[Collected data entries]
(** What the environment answers to a step of [run]: the statement, ping or connect
    succeeded (or the timer fired, or a slot of the buffer was taken), it failed (or
    the [done] case of a select was taken), or the wait returned. *)
Inductive answer :=
| AOk
| AFail
| AWoken (r : woken).

(** The loop head of [run].  [None], here and below: the environment cannot give that
    answer there. *)
Definition run_head (a : answer) (l : Listener) : option Listener :=
  match at_ l, a with
  | RTop, AOk =>
      if l_done l then Some (exit_run l)
      else Some (goto (RDrain (pending l) (unpending l)) (set_queues [] [] l))
  | _, _ => None
  end.

(** The two loops of [drainPending] over what it took off the queues. *)
Definition drainPending (a : answer) (l : Listener) : option Listener :=
  match at_ l, a with
  | RDrain (req :: reqs) uns, AOk =>
      if alive l then
        Some (goto (RMark req reqs uns) (set_server true ({[lr_channel req]} ∪ session l) l))
      else None
  | RDrain (req :: reqs) uns, AFail => Some (goto (RFail req reqs) l)
  | RMark req reqs uns, AOk => Some (goto (RSignal req reqs uns) (markConfirmed (lr_channel req) l))
  | RSignal req reqs uns, AOk => Some (goto (RDrain reqs uns) (signal req true l))
  | RFail req reqs, AOk => Some (goto RReconnect (requeue reqs (signal req false l)))
  | RDrain [] (u :: uns), AOk =>
      if alive l then Some (goto (RDrain [] uns) (set_server true (session l ∖ {[u]}) l)) else None
  | RDrain [] (u :: uns), AFail => Some (goto (RDrain [] uns) l)
  | RDrain [] [], AOk => Some (goto RReceive l)
  | _, _ => None
  end.

Definition receiveOne (a : answer) (l : Listener) : option Listener :=
  match at_ l, a with
  | RReceive, AOk =>
      if interruptPending l then Some (goto RTop (set_interrupt false l))
      else Some (goto (RWait false) l)
  | RWait c, AWoken r =>
      let ok := match r with
                | WNotification ch => alive l && bool_decide (ch ∈ session l)
                | WCanceled => c
                | WDeadline | WConnErr => true
                end in
      if ok then Some (goto (RWoken r (interruptPending l)) l) else None
  | RWoken r interrupted, AOk =>
      if l_done l then Some (exit_run l)
      else match r with
           | WNotification ch => Some (goto (RDeliver ch) l)
           | _ =>
               if interrupted then Some (goto RTop l)
               else match waitCtx_Err r with
                    | Some Canceled => Some (goto RTop l)
                    | Some DeadlineExceeded => Some (goto RProbe l)
                    | None => Some (goto RReconnect l)
                    end
           end
  | _, _ => None
  end.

> What you have to do: All the entries above need to be repeated word for word.

> Written answer:
(** What the environment answers to a step of [run]: the statement, ping or connect
    succeeded (or the timer fired, or a slot of the buffer was taken), it failed (or
    the [done] case of a select was taken), or the wait returned. *)
Inductive answer :=
| AOk
| AFail
| AWoken (r : woken).

(** The loop head of [run].  [None], here and below: the environment cannot give that
    answer there. *)
Definition run_head (a : answer) (l : Listener) : option Listener :=
  match at_ l, a with
  | RTop, AOk =>
      if l_done l then Some (exit_run l)
      else Some (goto (RDrain (pending l) (unpending l)) (set_queues [] [] l))
  | _, _ => None
  end.

(** The two loops of [drainPending] over what it took off the queues. *)
Definition drainPending (a : answer) (l : Listener) : option Listener :=
  match at_ l, a with
  | RDrain (req :: reqs) uns, AOk =>
      if alive l then
        Some (goto (RMark req reqs uns) (set_server true ({[lr_channel req]} ∪ session l) l))
      else None
  | RDrain (req :: reqs) uns, AFail => Some (goto (RFail req reqs) l)
  | RMark req reqs uns, AOk => Some (goto (RSignal req reqs uns) (markConfirmed (lr_channel req) l))
  | RSignal req reqs uns, AOk => Some (goto (RDrain reqs uns) (signal req true l))
  | RFail req reqs, AOk => Some (goto RReconnect (requeue reqs (signal req false l)))
  | RDrain [] (u :: uns), AOk =>
      if alive l then Some (goto (RDrain [] uns) (set_server true (session l ∖ {[u]}) l)) else None
  | RDrain [] (u :: uns), AFail => Some (goto (RDrain [] uns) l)
  | RDrain [] [], AOk => Some (goto RReceive l)
  | _, _ => None
  end.

Definition receiveOne (a : answer) (l : Listener) : option Listener :=
  match at_ l, a with
  | RReceive, AOk =>
      if interruptPending l then Some (goto RTop (set_interrupt false l))
      else Some (goto (RWait false) l)
  | RWait c, AWoken r =>
      let ok := match r with
                | WNotification ch => alive l && bool_decide (ch ∈ session l)
                | WCanceled => c
                | WDeadline | WConnErr => true
                end in
      if ok then Some (goto (RWoken r (interruptPending l)) l) else None
  | RWoken r interrupted, AOk =>
      if l_done l then Some (exit_run l)
      else match r with
           | WNotification ch => Some (goto (RDeliver ch) l)
           | _ =>
               if interrupted then Some (goto RTop l)
               else match waitCtx_Err r with
                    | Some Canceled => Some (goto RTop l)
                    | Some DeadlineExceeded => Some (goto RProbe l)
                    | None => Some (goto RReconnect l)
                    end
           end
  | _, _ => None
  end.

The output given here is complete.